The GS matches are usually the ones that are low-key and not predicted to sell-out.
I’m always slightly behind schedule so I get pissed on public transport like a tramp and just about make it in for kick off!
Things always take slightly longer than I anticipate…..
http://www.7amkickoff.com/yankee-gooners-travel-guide/
Sean from the USA…..go to a place called Rocket bar. its a student bar so the beer is cheap. Us gooners all get a bit pissed up, occasionally go through new player songs( helps to not look like a twat in the stand not knowing the words). last time i went we then all marched to the stadium 300 of us filling the streets and looking like ‘some bad ass motherfuckers!”
^^^ i guess thats what you’d say : )
(in hindsight…probably looked like a drunken immature prick, but hey ho)

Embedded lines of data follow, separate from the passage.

Definition weights_ok (w : RankingWeights) : Prop := forall f, 0 <= weight w f <= 10000000.

Lemma contribution_bounds w f :
  weights_ok w -> factor_wf w f -> 0 <= fv_contribution f <= weight w (fv_factor f).
Proof.
  intros Hw (_ & Hn & -> & _). specialize (Hw (fv_factor f)). unfold kScale, kFactorScale in *.
  rewrite Z.quot_div_nonneg by nia. split; [apply Z.div_pos; nia|].
  apply Z.div_le_upper_bound; nia.
Qed.

Lemma push_factor_wf ctx factor c raw n :
  weights_ok (cx_weights ctx) -> factor_wf (cx_weights ctx) (push_factor ctx factor c raw n).
Proof.
  intros Hw. specialize (Hw factor). unfold push_factor, factor_wf.
  pose proof (clamp_bounds n 0 kScale ltac:(done)) as Hc.
  destruct c; simpl.
  - split_and!; try done; try lia. rewrite mul_div_nonneg; [|lia|unfold i64_max; lia|done].
    destruct (Z.ltb_spec i64_max (clamp n 0 kScale * weight (cx_weights ctx) factor)); [|done].
    unfold kScale, kFactorScale, i64_max in *. nia.
  - by split_and!.
Qed.

Lemma from_evidence_wf w g s f : factor_wf w f -> factor_wf w (from_evidence g s f).
Proof. unfold from_evidence. by destruct (fv_known f). Qed.

Lemma from_evidence_factor g s f : fv_factor (from_evidence g s f) = fv_factor f.
Proof. unfold from_evidence. by destruct (fv_known f). Qed.

Lemma push_factor_factor ctx factor c raw n : fv_factor (push_factor ctx factor c raw n) = factor.
Proof. unfold push_factor. by destruct c. Qed.

Create HintDb factors.
#[local] Hint Resolve push_factor_wf from_evidence_wf : factors.

Lemma pushed_factors_wf c ctx :
  weights_ok (cx_weights ctx) -> Forall (factor_wf (cx_weights ctx)) (pushed_factors c ctx).
Proof.
  intros Hw. unfold pushed_factors.
  repeat (apply Forall_cons; split); [..|apply Forall_nil_2]; try (by eauto with factors).
  unfold factor_policy. destruct (cx_policy_verdict ctx); eauto with factors.
Qed.

Lemma pushed_factors_order c ctx :
  fv_factor <$> pushed_factors c ctx = RankingFactor.canonical_order.
Proof.
  unfold pushed_factors, RankingFactor.canonical_order. rewrite !fmap_cons.
  repeat (apply (f_equal2 cons); [|]); try done;
    try first [apply push_factor_factor | exact (eq_trans (from_evidence_factor _ _ _) (push_factor_factor _ _ _ _ _))].
  unfold factor_policy. destruct (cx_policy_verdict ctx);
    rewrite ?from_evidence_factor; apply push_factor_factor.
Qed.

Lemma canonical_order_sorted : strictly_sorted_by factor_ltb RankingFactor.canonical_order.
Proof. unfold strictly_sorted_by, RankingFactor.canonical_order. repeat constructor. Qed.

(** The factors are pushed in canonical order, so sorting leaves them alone. *)
Lemma build_factors_pushed c ctx : (build_factors c ctx).1 = pushed_factors c ctx.
Proof.
  change (stable_sort factor_less (pushed_factors c ctx) = pushed_factors c ctx).
  apply (stable_sort_id factor_less).
  apply strictly_sorted_sorted; [apply (swb_on factor_ltb fv_factor)|].
  apply (strictly_sorted_by_keys factor_ltb fv_factor). unfold keys_sorted.
  rewrite pushed_factors_order. apply canonical_order_sorted.
Qed.

Definition contributions (l : list FactorValue) : Z := foldr (fun f n => fv_contribution f + n) 0 l.

Lemma saturating_add_exact a b : 0 <= a -> 0 <= b -> a + b <= i64_max -> saturating_add a b = a + b.
Proof.
  intros. unfold saturating_add, kMaxScore.
  destruct (Z.ltb_spec 0 b), (Z.ltb_spec (i64_max - b) a), (Z.ltb_spec b 0); simpl; lia.
Qed.

Lemma score_of_exact w l n :
  weights_ok w -> Forall (factor_wf w) l -> 0 <= n ->
  n + 10000000 * Z.of_nat (length l) <= i64_max ->
  fold_left (fun score f => saturating_add score (fv_contribution f)) l n = n + contributions l /\
  0 <= contributions l <= foldr (fun f m => weight w (fv_factor f) + m) 0 l.
Proof.
  intros Hw Hl. revert n. induction Hl as [|f l Hf Hl IH]; intros n Hn Hmax; simpl; [lia|].
  pose proof (contribution_bounds w f Hw Hf). specialize (Hw (fv_factor f)).
  rewrite saturating_add_exact by (simpl in Hmax; lia).
  destruct (IH (n + fv_contribution f)) as [-> ?]; simpl in Hmax; lia.
Qed.

(** ** Properties *)

(** The factor vector is complete, canonical and bounded.  With validated
    weights it lists each factor once, in canonical order; every normalized
    value lies in [0, 1000000] and contributes its weighted share; a factor
    without evidence contributes nothing; and the score is the exact sum of
    the contributions, so 64-bit saturation never happens. *)
Theorem build_factors_spec (c : RouteCandidate) (ctx : RankingContext)
    (Hweights : weights_validate (cx_weights ctx) = "") :
  let (factors, score) := build_factors c ctx in
  fv_factor <$> factors = RankingFactor.canonical_order /\
  Forall (factor_wf (cx_weights ctx)) factors /\
  score = contributions factors /\ 0 <= score <= 290000000.
Proof.
  pose proof (proj1 (weights_validate_ok _) Hweights : weights_ok (cx_weights ctx)) as Hw.
  pose proof (build_factors_pushed c ctx) as Hp. pose proof (pushed_factors_wf c ctx Hw) as Hwf.
  pose proof (pushed_factors_order c ctx) as Ho.
  assert ((build_factors c ctx).2 = score_of (build_factors c ctx).1) as Hs by done.
  destruct (build_factors c ctx) as [factors score]. cbn [fst snd] in *. subst factors.
  assert (length (pushed_factors c ctx) = 29%nat) as Hlen by done.
  destruct (score_of_exact (cx_weights ctx) (pushed_factors c ctx) 0 Hw Hwf) as [Hsum Hb];
    [lia | rewrite Hlen; unfold i64_max; lia |].
  unfold score_of in Hs. rewrite Hsum in Hs. split_and!; try done; [lia..|].
  assert (forall l : list FactorValue,
    foldr (fun f m => weight (cx_weights ctx) (fv_factor f) + m) 0 l <= 10000000 * Z.of_nat (length l)) as Hub.
  { induction l as [|f l IH]; simpl; [lia|]. specialize (Hw (fv_factor f)). lia. }
  specialize (Hub (pushed_factors c ctx)). rewrite Hlen in Hub. lia.
Qed.

Definition ready_context : RankingContext := {|
  cx_request := chat_request; cx_evidence := candidate_evidence_default;
  cx_policy_verdict := Some (evaluate_candidate open_policy chat_request ready_candidate 100);
  cx_weights := ranking_weights_default; cx_scales := ranking_scales_default; cx_now := 100;
  cx_continuity_backend := none; cx_has_continuity_backend := false;
  cx_diversity_reference_provider := none; cx_has_diversity_reference := false |}.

Believe it or not, the last time I went I took a mate and as we left the pub, The Metro bar I think, we walked down a sort of side road approaching the stadium and we witnessed a huge group of lads marching towards the ground singing/chanting Arsenal related songs. Probably was a couple of hundred strong. Wonder if that was you and your badass motherfucker crew?
is badass motherfucker crew now a bad new general term for all arsenal fans going to the stadium?
Collective noun for Arsenal fans is a “CockeralStomp”.
Just a quick note for how much of a ingrate, petty blatherer of a man Tony Pulis is. Writes an open letter to Stoke fans following his departure, can’t resist slotting this comment in there –
‘”Who can forget that first [Premier League] win against Aston Villa, not to mention the victories against a certain team from north London?'”
You can just imagine him slyly writing it with a knowing wink to himself in the mirror, thinking about ‘those fancy-dans from down south, with their real football, tradition and proper stadium’…
“ingrate, petty blatherer of a man”
You’re barely scratching the surface there. Go a bit further and you’ll find a shit-stained apologist for a bunch of thuggish cunts.
Ah, a bit of Bony Pubis never hurt anyone… Except those who his players destroyed.
I hope they get a decent manager in who gets them playing the right way. I don’t give a fuck if they have a very hostile atmosphere as that’s just grassroots football culture, but Pubis’ style needs to be eradicated.